Your goal:
Copy out the data below verbatim.

Stored items
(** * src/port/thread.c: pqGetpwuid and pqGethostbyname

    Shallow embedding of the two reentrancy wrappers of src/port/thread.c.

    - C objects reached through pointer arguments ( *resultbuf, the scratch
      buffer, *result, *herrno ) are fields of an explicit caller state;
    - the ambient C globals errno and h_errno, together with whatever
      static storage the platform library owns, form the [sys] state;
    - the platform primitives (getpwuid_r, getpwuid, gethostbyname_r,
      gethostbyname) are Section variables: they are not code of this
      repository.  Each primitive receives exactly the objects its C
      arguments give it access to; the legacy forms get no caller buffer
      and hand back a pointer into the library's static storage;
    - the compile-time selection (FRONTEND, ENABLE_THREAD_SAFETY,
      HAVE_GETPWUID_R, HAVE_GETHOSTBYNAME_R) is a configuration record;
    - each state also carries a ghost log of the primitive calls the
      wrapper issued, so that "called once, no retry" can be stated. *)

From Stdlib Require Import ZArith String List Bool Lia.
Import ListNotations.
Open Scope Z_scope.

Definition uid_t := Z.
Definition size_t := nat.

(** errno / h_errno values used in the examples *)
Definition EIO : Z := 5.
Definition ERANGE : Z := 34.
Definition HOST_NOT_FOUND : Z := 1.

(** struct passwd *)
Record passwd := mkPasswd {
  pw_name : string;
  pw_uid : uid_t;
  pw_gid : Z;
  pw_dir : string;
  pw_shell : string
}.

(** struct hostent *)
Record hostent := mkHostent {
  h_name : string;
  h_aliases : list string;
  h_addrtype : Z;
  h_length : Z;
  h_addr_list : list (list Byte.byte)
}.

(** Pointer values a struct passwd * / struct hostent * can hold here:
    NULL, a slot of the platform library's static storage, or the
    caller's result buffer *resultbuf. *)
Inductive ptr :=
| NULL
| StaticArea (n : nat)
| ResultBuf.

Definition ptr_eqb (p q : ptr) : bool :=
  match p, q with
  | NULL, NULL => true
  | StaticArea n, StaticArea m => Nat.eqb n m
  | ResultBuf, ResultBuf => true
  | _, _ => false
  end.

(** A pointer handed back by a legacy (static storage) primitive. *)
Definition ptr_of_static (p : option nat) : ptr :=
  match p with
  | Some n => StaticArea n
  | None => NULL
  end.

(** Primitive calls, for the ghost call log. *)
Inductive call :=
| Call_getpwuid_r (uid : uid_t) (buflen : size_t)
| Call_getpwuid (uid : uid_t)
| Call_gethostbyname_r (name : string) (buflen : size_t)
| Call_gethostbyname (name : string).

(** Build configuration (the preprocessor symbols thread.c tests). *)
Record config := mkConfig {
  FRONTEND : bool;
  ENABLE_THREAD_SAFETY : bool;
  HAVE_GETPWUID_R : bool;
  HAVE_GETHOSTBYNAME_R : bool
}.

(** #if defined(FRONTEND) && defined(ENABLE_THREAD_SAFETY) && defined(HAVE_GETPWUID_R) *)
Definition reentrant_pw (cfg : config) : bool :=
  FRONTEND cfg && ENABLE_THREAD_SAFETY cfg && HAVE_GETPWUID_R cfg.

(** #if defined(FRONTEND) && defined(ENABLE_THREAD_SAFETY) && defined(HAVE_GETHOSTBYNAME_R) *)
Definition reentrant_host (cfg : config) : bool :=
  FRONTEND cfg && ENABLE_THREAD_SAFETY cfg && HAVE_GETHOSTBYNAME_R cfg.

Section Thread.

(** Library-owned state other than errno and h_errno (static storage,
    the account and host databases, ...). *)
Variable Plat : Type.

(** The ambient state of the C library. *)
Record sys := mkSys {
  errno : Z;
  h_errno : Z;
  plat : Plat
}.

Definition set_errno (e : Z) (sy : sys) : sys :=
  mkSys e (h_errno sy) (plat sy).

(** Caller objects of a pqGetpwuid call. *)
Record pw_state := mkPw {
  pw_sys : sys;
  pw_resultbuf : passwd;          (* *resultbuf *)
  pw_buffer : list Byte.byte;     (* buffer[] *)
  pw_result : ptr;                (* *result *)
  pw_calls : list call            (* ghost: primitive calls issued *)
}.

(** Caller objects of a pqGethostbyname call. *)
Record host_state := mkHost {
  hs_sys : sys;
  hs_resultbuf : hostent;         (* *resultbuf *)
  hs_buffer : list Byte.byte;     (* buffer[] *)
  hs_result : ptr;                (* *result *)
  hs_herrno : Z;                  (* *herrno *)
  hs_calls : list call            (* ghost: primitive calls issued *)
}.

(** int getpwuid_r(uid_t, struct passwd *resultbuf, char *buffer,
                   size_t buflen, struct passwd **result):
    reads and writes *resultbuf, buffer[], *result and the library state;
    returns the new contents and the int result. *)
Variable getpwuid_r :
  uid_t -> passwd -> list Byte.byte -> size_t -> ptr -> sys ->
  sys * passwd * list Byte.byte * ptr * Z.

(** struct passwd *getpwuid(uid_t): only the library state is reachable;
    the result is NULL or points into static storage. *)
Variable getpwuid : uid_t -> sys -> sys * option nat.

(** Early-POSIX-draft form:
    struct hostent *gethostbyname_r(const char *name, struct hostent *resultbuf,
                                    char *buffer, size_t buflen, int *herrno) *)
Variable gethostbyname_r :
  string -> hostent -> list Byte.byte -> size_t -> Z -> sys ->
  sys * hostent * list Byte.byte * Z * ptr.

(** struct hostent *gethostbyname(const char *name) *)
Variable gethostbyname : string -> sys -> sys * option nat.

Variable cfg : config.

Response area:
(** * src/port/thread.c: pqGetpwuid and pqGethostbyname

    Shallow embedding of the two reentrancy wrappers of src/port/thread.c.

    - C objects reached through pointer arguments ( *resultbuf, the scratch
      buffer, *result, *herrno ) are fields of an explicit caller state;
    - the ambient C globals errno and h_errno, together with whatever
      static storage the platform library owns, form the [sys] state;
    - the platform primitives (getpwuid_r, getpwuid, gethostbyname_r,
      gethostbyname) are Section variables: they are not code of this
      repository.  Each primitive receives exactly the objects its C
      arguments give it access to; the legacy forms get no caller buffer
      and hand back a pointer into the library's static storage;
    - the compile-time selection (FRONTEND, ENABLE_THREAD_SAFETY,
      HAVE_GETPWUID_R, HAVE_GETHOSTBYNAME_R) is a configuration record;
    - each state also carries a ghost log of the primitive calls the
      wrapper issued, so that "called once, no retry" can be stated. *)

From Stdlib Require Import ZArith String List Bool Lia.
Import ListNotations.
Open Scope Z_scope.

Definition uid_t := Z.
Definition size_t := nat.

(** errno / h_errno values used in the examples *)
Definition EIO : Z := 5.
Definition ERANGE : Z := 34.
Definition HOST_NOT_FOUND : Z := 1.

(** struct passwd *)
Record passwd := mkPasswd {
  pw_name : string;
  pw_uid : uid_t;
  pw_gid : Z;
  pw_dir : string;
  pw_shell : string
}.

(** struct hostent *)
Record hostent := mkHostent {
  h_name : string;
  h_aliases : list string;
  h_addrtype : Z;
  h_length : Z;
  h_addr_list : list (list Byte.byte)
}.

(** Pointer values a struct passwd * / struct hostent * can hold here:
    NULL, a slot of the platform library's static storage, or the
    caller's result buffer *resultbuf. *)
Inductive ptr :=
| NULL
| StaticArea (n : nat)
| ResultBuf.

Definition ptr_eqb (p q : ptr) : bool :=
  match p, q with
  | NULL, NULL => true
  | StaticArea n, StaticArea m => Nat.eqb n m
  | ResultBuf, ResultBuf => true
  | _, _ => false
  end.

(** A pointer handed back by a legacy (static storage) primitive. *)
Definition ptr_of_static (p : option nat) : ptr :=
  match p with
  | Some n => StaticArea n
  | None => NULL
  end.

(** Primitive calls, for the ghost call log. *)
Inductive call :=
| Call_getpwuid_r (uid : uid_t) (buflen : size_t)
| Call_getpwuid (uid : uid_t)
| Call_gethostbyname_r (name : string) (buflen : size_t)
| Call_gethostbyname (name : string).

(** Build configuration (the preprocessor symbols thread.c tests). *)
Record config := mkConfig {
  FRONTEND : bool;
  ENABLE_THREAD_SAFETY : bool;
  HAVE_GETPWUID_R : bool;
  HAVE_GETHOSTBYNAME_R : bool
}.

(** #if defined(FRONTEND) && defined(ENABLE_THREAD_SAFETY) && defined(HAVE_GETPWUID_R) *)
Definition reentrant_pw (cfg : config) : bool :=
  FRONTEND cfg && ENABLE_THREAD_SAFETY cfg && HAVE_GETPWUID_R cfg.

(** #if defined(FRONTEND) && defined(ENABLE_THREAD_SAFETY) && defined(HAVE_GETHOSTBYNAME_R) *)
Definition reentrant_host (cfg : config) : bool :=
  FRONTEND cfg && ENABLE_THREAD_SAFETY cfg && HAVE_GETHOSTBYNAME_R cfg.

Section Thread.

(** Library-owned state other than errno and h_errno (static storage,
    the account and host databases, ...). *)
Variable Plat : Type.

(** The ambient state of the C library. *)
Record sys := mkSys {
  errno : Z;
  h_errno : Z;
  plat : Plat
}.

Definition set_errno (e : Z) (sy : sys) : sys :=
  mkSys e (h_errno sy) (plat sy).

(** Caller objects of a pqGetpwuid call. *)
Record pw_state := mkPw {
  pw_sys : sys;
  pw_resultbuf : passwd;          (* *resultbuf *)
  pw_buffer : list Byte.byte;     (* buffer[] *)
  pw_result : ptr;                (* *result *)
  pw_calls : list call            (* ghost: primitive calls issued *)
}.

(** Caller objects of a pqGethostbyname call. *)
Record host_state := mkHost {
  hs_sys : sys;
  hs_resultbuf : hostent;         (* *resultbuf *)
  hs_buffer : list Byte.byte;     (* buffer[] *)
  hs_result : ptr;                (* *result *)
  hs_herrno : Z;                  (* *herrno *)
  hs_calls : list call            (* ghost: primitive calls issued *)
}.

(** int getpwuid_r(uid_t, struct passwd *resultbuf, char *buffer,
                   size_t buflen, struct passwd **result):
    reads and writes *resultbuf, buffer[], *result and the library state;
    returns the new contents and the int result. *)
Variable getpwuid_r :
  uid_t -> passwd -> list Byte.byte -> size_t -> ptr -> sys ->
  sys * passwd * list Byte.byte * ptr * Z.

(** struct passwd *getpwuid(uid_t): only the library state is reachable;
    the result is NULL or points into static storage. *)
Variable getpwuid : uid_t -> sys -> sys * option nat.

(** Early-POSIX-draft form:
    struct hostent *gethostbyname_r(const char *name, struct hostent *resultbuf,
                                    char *buffer, size_t buflen, int *herrno) *)
Variable gethostbyname_r :
  string -> hostent -> list Byte.byte -> size_t -> Z -> sys ->
  sys * hostent * list Byte.byte * Z * ptr.

(** struct hostent *gethostbyname(const char *name) *)
Variable gethostbyname : string -> sys -> sys * option nat.

Variable cfg : config.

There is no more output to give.